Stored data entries
──────────
(* ===== verification/Endian.v ===== *)
(** * Byte order: [src/gpt/endian.h]

    On-disk integers are little-endian whatever the machine that writes them.
    The order of the machine is the class [Host]; [endian.h] finds it out at run
    time and swaps the bytes of an integer when the machine is big-endian.  The
    theorems show that the accessors built this way do not depend on the host. *)
From Stdlib Require Import ZArith Lia.
From stdpp Require Import base tactics list numbers list_numbers strings.
From S2P Require Import Prelude Memory.
Open Scope Z_scope.

(** The order in which the machine stores the bytes of an integer. *)
Inductive byte_order : Type := LittleEndian | BigEndian.
Class Host : Type := host_order : byte_order.

#[export] Instance byte_order_eq_dec : EqDecision byte_order.
Proof. solve_decision. Defined.

Section WithHost.
Context {host : Host}.

(** Object representation of an [n]-byte unsigned integer on this machine. *)
Definition native (n v : Z) : list Z :=
  match host_order with LittleEndian => le n v | BigEndian => rev (le n v) end.

Definition of_native (bs : list Z) : Z :=
  match host_order with LittleEndian => unle bs | BigEndian => unle (rev bs) end.

(** Plain C accesses [*p] and [*p = v] at an integer type of [n] bytes. *)
Definition load_native (n a : Z) : cmd image Z :=
  bs ← load_bytes a n; mret (of_native bs).
Definition store_native (n a v : Z) : cmd image unit :=
  store_bytes a (native n v).

(** Whether the first byte of the [int] 1 is 1. *)
Definition __little_endian : bool := nth 0 (native 4 1) 0 =? 1.

Definition __swap_16 (val : list Z) : Z :=
  of_native [nth 1 val 0; nth 0 val 0].

Definition __swap_32 (val : list Z) : Z :=
  of_native [nth 3 val 0; nth 2 val 0; nth 1 val 0; nth 0 val 0].

(** The loop [dst[i] = src[7 - i]]. *)
Definition __swap_64 (val : list Z) : Z :=
  of_native ((fun i => nth (7 - i) val 0) <$> seq 0 8).

(** [__load_leN] on the bytes [src] points to. *)
Definition le16_of_bytes (src : list Z) : Z :=
  if __little_endian then of_native src else __swap_16 src.
Definition le32_of_bytes (src : list Z) : Z :=
  if __little_endian then of_native src else __swap_32 src.
Definition le64_of_bytes (src : list Z) : Z :=
  if __little_endian then of_native src else __swap_64 src.

Definition __load_le16 (src : Z) : cmd image Z := bs ← load_bytes src 2; mret (le16_of_bytes bs).
Definition __load_le32 (src : Z) : cmd image Z := bs ← load_bytes src 4; mret (le32_of_bytes bs).
Definition __load_le64 (src : Z) : cmd image Z := bs ← load_bytes src 8; mret (le64_of_bytes bs).

Definition __store_le16 (dst val : Z) : cmd image unit :=
  if __little_endian then store_native 2 dst val
  else store_native 2 dst (__swap_16 (native 2 val)).
Definition __store_le32 (dst val : Z) : cmd image unit :=
  if __little_endian then store_native 4 dst val
  else store_native 4 dst (__swap_32 (native 4 val)).
Definition __store_le64 (dst val : Z) : cmd image unit :=
  if __little_endian then store_native 8 dst val
  else store_native 8 dst (__swap_64 (native 8 val)).

(** The macros switch on [sizeof(attr)]; the address and the size of the
    attribute are the first two arguments. *)
Definition _generic_store_le (attr size val : Z) : cmd image unit :=
  match size with
  | 1 => store_bytes attr [u8 val]
  | 2 => __store_le16 attr (u16 val)
  | 4 => __store_le32 attr (u32 val)
  | 8 => __store_le64 attr (u64 val)
  | _ => c_assert false
  end.

Definition _generic_load_le (attr size : Z) : cmd image Z :=
  match size with
  | 1 => bs ← load_bytes attr 1; mret (nth 0 bs 0)
  | 2 => __load_le16 attr
  | 4 => __load_le32 attr
  | 8 => __load_le64 attr
  | _ => c_assert false ;; mret 0
  end.

(** Access to the field [f] of a packed struct at [base]. *)
Definition put (l : layout) (base : Z) (f : string) (val : Z) : cmd image unit :=
  _generic_store_le (base + offsetof l f) (sizeof_field l f) val.
Definition get (l : layout) (base : Z) (f : string) : cmd image Z :=
  _generic_load_le (base + offsetof l f) (sizeof_field l f).

(** A plain assignment [p->f = val] and a plain use of [p->f]. *)
Definition put_native (l : layout) (base : Z) (f : string) (val : Z) : cmd image unit :=
  store_native (sizeof_field l f) (base + offsetof l f) val.
Definition get_native (l : layout) (base : Z) (f : string) : cmd image Z :=
  load_native (sizeof_field l f) (base + offsetof l f).

(** The integer widths the macros accept. *)
Definition is_width (n : Z) : Prop := n = 1 \/ n = 2 \/ n = 4 \/ n = 8.

(** ** The detection and the swaps *)

Lemma little_endian_detects :
  __little_endian = bool_decide (host_order = LittleEndian).
Proof. unfold __little_endian, native. destruct host_order; vm_compute; reflexivity. Qed.

Lemma length_native n v : 0 <= n -> Z.of_nat (length (native n v)) = n.
Proof. intros. unfold native. destruct host_order; rewrite ?length_rev; by apply length_le. Qed.

Lemma of_native_native n v : 0 <= n -> of_native (native n v) = wrap (8 * n) v.
Proof.
  intros. unfold of_native, native.
  destruct host_order; rewrite ?rev_involutive; by apply unle_le.
Qed.

(** A swap is the reversal of the object representation. *)
Lemma swap_16_rev bs : length bs = 2%nat -> __swap_16 bs = of_native (rev bs).
Proof. intros. by destruct bs as [|b0 [|b1 [|]]]. Qed.
Lemma swap_32_rev bs : length bs = 4%nat -> __swap_32 bs = of_native (rev bs).
Proof. intros. by destruct bs as [|b0 [|b1 [|b2 [|b3 [|]]]]]. Qed.
Lemma swap_64_rev bs : length bs = 8%nat -> __swap_64 bs = of_native (rev bs).
Proof. intros. by destruct bs as [|? [|? [|? [|? [|? [|? [|? [|? [|]]]]]]]]]. Qed.

Lemma native_of_native n bs :
  n = Z.of_nat (length bs) -> Forall is_byte bs -> native n (of_native bs) = bs.
Proof.
  intros -> H. unfold native, of_native. destruct host_order.
  - by apply le_unle.
  - rewrite le_unle, rev_involutive; [done | by rewrite length_rev | by apply Forall_rev].
Qed.

Lemma le16_of_bytes_unle bs : length bs = 2%nat -> le16_of_bytes bs = unle bs.
Proof.
  intros. unfold le16_of_bytes. rewrite little_endian_detects, swap_16_rev by done.
  unfold of_native. destruct host_order; simpl; by rewrite ?rev_involutive.
Qed.
Lemma le32_of_bytes_unle bs : length bs = 4%nat -> le32_of_bytes bs = unle bs.
Proof.
  intros. unfold le32_of_bytes. rewrite little_endian_detects, swap_32_rev by done.
  unfold of_native. destruct host_order; simpl; by rewrite ?rev_involutive.
Qed.
Lemma le64_of_bytes_unle bs : length bs = 8%nat -> le64_of_bytes bs = unle bs.
Proof.
  intros. unfold le64_of_bytes. rewrite little_endian_detects, swap_64_rev by done.
  unfold of_native. destruct host_order; simpl; by rewrite ?rev_involutive.
Qed.

Lemma native_swapped n v sw :
  0 <= n -> sw (native n v) = of_native (rev (native n v)) ->
  native n (if __little_endian then v else sw (native n v)) = le n v.
Proof.
  intros Hn Hsw. rewrite Hsw, little_endian_detects. unfold native, of_native.
  destruct host_order; simpl; [done|].
  rewrite !rev_involutive.
  rewrite le_unle; [by rewrite rev_involutive | by rewrite length_rev, length_le | ].
  by apply Forall_rev, le_bytes.
Qed.

(** ** The accessors do not depend on the host *)

Lemma generic_load_le_eq a n m :
  is_width n -> in_range m a n = true ->
  _generic_load_le a n m = Done (ld n m a, m).
Proof.
  intros Hn Hr. pose proof (length_rd m a n) as Hl.
  assert (forall f, f (rd m a n) = unle (rd m a n) ->
    (bs ← load_bytes a n; mret (f bs)) m = Done (ld n m a, m)) as Hload.
  { intros f Hf. unfold mbind, cmd_bind, load_bytes, mret, cmd_ret. rewrite Hr, Hf. done. }
  destruct Hn as [->|[->|[->| ->]]]; apply Hload; clear Hload.
  - destruct (rd m a 1) as [|b [|]]; simpl in *; try done.
    unfold unle. simpl. by rewrite Z.shiftl_0_l, Z.lor_0_r.
  - by apply le16_of_bytes_unle.
  - by apply le32_of_bytes_unle.
  - by apply le64_of_bytes_unle.
Qed.

Lemma store_swapped n a v m sw :
  0 <= n -> in_range m a n = true -> sw (native n v) = of_native (rev (native n v)) ->
  (if __little_endian then store_native n a v else store_native n a (sw (native n v))) m
  = Done (tt, wr m a (le n v)).
Proof.
  intros Hn Hr Hsw.
  transitivity (store_native n a (if __little_endian then v else sw (native n v)) m).
  { by destruct __little_endian. }
  unfold store_native. rewrite native_swapped by done.
  unfold store_bytes. by rewrite length_le, Hr.
Qed.

Lemma generic_store_le_eq a n v m :
  is_width n -> in_range m a n = true ->
  _generic_store_le a n v m = Done (tt, wr m a (le n v)).
Proof.
  intros Hn Hr. rewrite <-(le_wrap n v) by (unfold is_width in Hn; lia).
  assert (Hlen : forall k w, 0 <= k -> length (native k w) = Z.to_nat k).
  { intros. apply Nat2Z.inj. rewrite length_native; lia. }
  destruct Hn as [->|[->|[->| ->]]].
  - replace (le 1 (wrap (8 * 1) v)) with [u8 v].
    { change (_generic_store_le a 1 v m)
        with (if in_range m a 1 then Done (tt, wr m a [u8 v]) else Fault). by rewrite Hr. }
    rewrite le_wrap by done. unfold le. rewrite (Z_to_little_endian_succ 0) by done.
    unfold u8, wrap. by rewrite Z.land_ones.
  - apply store_swapped; [done..|]. apply swap_16_rev. by apply Hlen.
  - apply store_swapped; [done..|]. apply swap_32_rev. by apply Hlen.
  - apply store_swapped; [done..|]. apply swap_64_rev. by apply Hlen.
Qed.

Lemma wp_load_le a n (Q : Z -> image -> Prop) m :
  is_width n -> 0 <= a -> a + n <= isize m ->
  Q (ld n m a) m -> wp (_generic_load_le a n) Q m.
Proof.
  intros Hn ? ? HQ. eapply wp_eq; [|exact HQ].
  apply generic_load_le_eq; [done|]. apply in_range_true; unfold is_width in Hn; lia.
Qed.

Lemma wp_store_le a n v (Q : unit -> image -> Prop) m :
  is_width n -> 0 <= a -> a + n <= isize m ->
  Q tt (wr m a (le n v)) -> wp (_generic_store_le a n v) Q m.
Proof.
  intros Hn ? ? HQ. eapply wp_eq; [|exact HQ].
  apply generic_store_le_eq; [done|]. apply in_range_true; unfold is_width in Hn; lia.
Qed.

(** Rules for the fields of a struct; [off] and [n] come from its layout. *)
Lemma wp_put l base f v (Q : unit -> image -> Prop) m off n :
  fld l f = Field off n -> is_width n -> 0 <= base + off -> base + off + n <= isize m ->
  Q tt (wr m (base + off) (le n v)) -> wp (put l base f v) Q m.
Proof.
  intros Hf. unfold put, offsetof, sizeof_field. rewrite Hf. simpl. apply wp_store_le.
Qed.

Lemma wp_get l base f (Q : Z -> image -> Prop) m off n :
  fld l f = Field off n -> is_width n -> 0 <= base + off -> base + off + n <= isize m ->
  Q (ld n m (base + off)) m -> wp (get l base f) Q m.
Proof.
  intros Hf. unfold get, offsetof, sizeof_field. rewrite Hf. simpl. apply wp_load_le.
Qed.

(** A plain access agrees with the little-endian one on a little-endian host. *)
Lemma wp_put_native l base f v (Q : unit -> image -> Prop) m off n :
  host_order = LittleEndian ->
  fld l f = Field off n -> 0 <= n -> 0 <= base + off -> base + off + n <= isize m ->
  Q tt (wr m (base + off) (le n v)) -> wp (put_native l base f v) Q m.
Proof.
  intros Hh Hf Hn ? ? HQ. unfold put_native, offsetof, sizeof_field, store_native, native.
  rewrite Hf, Hh. simpl. apply wp_store_bytes; rewrite ?length_le; done.
Qed.

Lemma wp_get_native l base f (Q : Z -> image -> Prop) m off n :
  host_order = LittleEndian ->
  fld l f = Field off n -> 0 <= n -> 0 <= base + off -> base + off + n <= isize m ->
  Q (ld n m (base + off)) m -> wp (get_native l base f) Q m.
Proof.
  intros Hh Hf Hn ? ? HQ. unfold get_native, offsetof, sizeof_field, load_native, of_native.
  rewrite Hf, Hh. simpl. apply wp_bind, wp_load_bytes; [done..|]. by apply wp_ret.
Qed.
End WithHost.

(** C19: an integer stored with [_generic_store_le] on one machine is read back with
    [_generic_load_le] on any other, truncated to the width of the attribute,
    and no other byte changes. *)
Theorem generic_le_portable (writer reader : Host) (a n v : Z) (m : image) :
  is_width n -> in_range m a n = true ->
  exists m', _generic_store_le (host := writer) a n v m = Done (tt, m') /\
    _generic_load_le (host := reader) a n m' = Done (wrap (8 * n) v, m') /\
    forall x, x < a \/ a + n <= x -> ibyte m' x = ibyte m x.
Proof.
  intros Hn Hr. assert (0 <= n) by (unfold is_width in Hn; lia).
  exists (wr m a (le n v)). split_and!.
  - by apply (generic_store_le_eq (host := writer)).
  - rewrite (generic_load_le_eq (host := reader)) by done. by rewrite ld_wr_le.
  - intros x Hx. by apply ibyte_wr_le_out.
Qed.

Lemma generic_le_portable_witness : exists m',
  _generic_store_le (host := BigEndian) 3 4 0x1122334455 (Img 16 (fun _ => 0)) = Done (tt, m') /\
  _generic_load_le (host := LittleEndian) 3 4 m' = Done (0x22334455, m').
Proof.
  destruct (generic_le_portable BigEndian LittleEndian 3 4 0x1122334455 (Img 16 (fun _ => 0))
    ltac:(unfold is_width; lia) eq_refl) as (m' & H1 & H2 & _).
  exists m'. split; [exact H1 | exact H2].
Defined.

(** Side conditions of the access rules: sizes of updated images, then [lia]. *)
Ltac side :=
  repeat first [rewrite isize_wr | rewrite isize_fill | rewrite isize_copy];
  rewrite ?length_le by lia; unfold is_width, is_byte; try llia.

(** One step of a proof about a command. *)
Ltac wp_step :=
  lazymatch goal with
  | |- wp (mbind _ _) _ _ => apply wp_bind
  | |- wp (mret _) _ _ => apply wp_ret
  | |- wp (c_assert _) _ _ => apply wp_assert
  | |- wp (c_deref (Some _)) _ _ => apply wp_deref
  | |- wp (c_div _ _) _ _ => apply wp_div; [side|]
  | |- wp (c_mod _ _) _ _ => apply wp_mod; [side|]
  | |- wp (load_bytes _ _) _ _ => apply wp_load_bytes; [side..|]
  | |- wp (store_bytes _ _) _ _ => apply wp_store_bytes; [side..|]
  | |- wp (memset _ _ _) _ _ => apply wp_memset; [side..|]
  | |- wp (memcpy _ _ _) _ _ => apply wp_memcpy; [side..|]
  | |- wp (_generic_store_le _ _ _) _ _ => apply wp_store_le; [side..|]
  | |- wp (_generic_load_le _ _) _ _ => apply wp_load_le; [side..|]
  | |- wp (put ?l ?b ?f ?v) _ _ =>
      let x := eval vm_compute in (fld l f) in
      lazymatch x with
      | Field ?o ?n => apply (wp_put l b f v _ _ o n); [reflexivity | side..|]
      end
  | |- wp (get ?l ?b ?f) _ _ =>
      let x := eval vm_compute in (fld l f) in
      lazymatch x with
      | Field ?o ?n => apply (wp_get l b f _ _ o n); [reflexivity | side..|]
      end
  | |- wp (put_native ?l ?b ?f ?v) _ _ =>
      let x := eval vm_compute in (fld l f) in
      lazymatch x with
      | Field ?o ?n => apply (wp_put_native l b f v _ _ o n); [assumption | reflexivity | side..|]
      end
  | |- wp (get_native ?l ?b ?f) _ _ =>
      let x := eval vm_compute in (fld l f) in
      lazymatch x with
      | Field ?o ?n => apply (wp_get_native l b f _ _ o n); [assumption | reflexivity | side..|]
      end
  end.

(** Run a command symbolically, evaluating the loads of stored integers. *)
Ltac wp_go := repeat (wp_step; try ld_step).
──────────
## What is needed
From the records above, quote only the lines running from the line with "(** Whether the" to the line with "of_native ((fun i", both lines included.

## Solution to the exercise
(** Whether the first byte of the [int] 1 is 1. *)
Definition __little_endian : bool := nth 0 (native 4 1) 0 =? 1.

Definition __swap_16 (val : list Z) : Z :=
  of_native [nth 1 val 0; nth 0 val 0].

Definition __swap_32 (val : list Z) : Z :=
  of_native [nth 3 val 0; nth 2 val 0; nth 1 val 0; nth 0 val 0].

(** The loop [dst[i] = src[7 - i]]. *)
Definition __swap_64 (val : list Z) : Z :=
  of_native ((fun i => nth (7 - i) val 0) <$> seq 0 8).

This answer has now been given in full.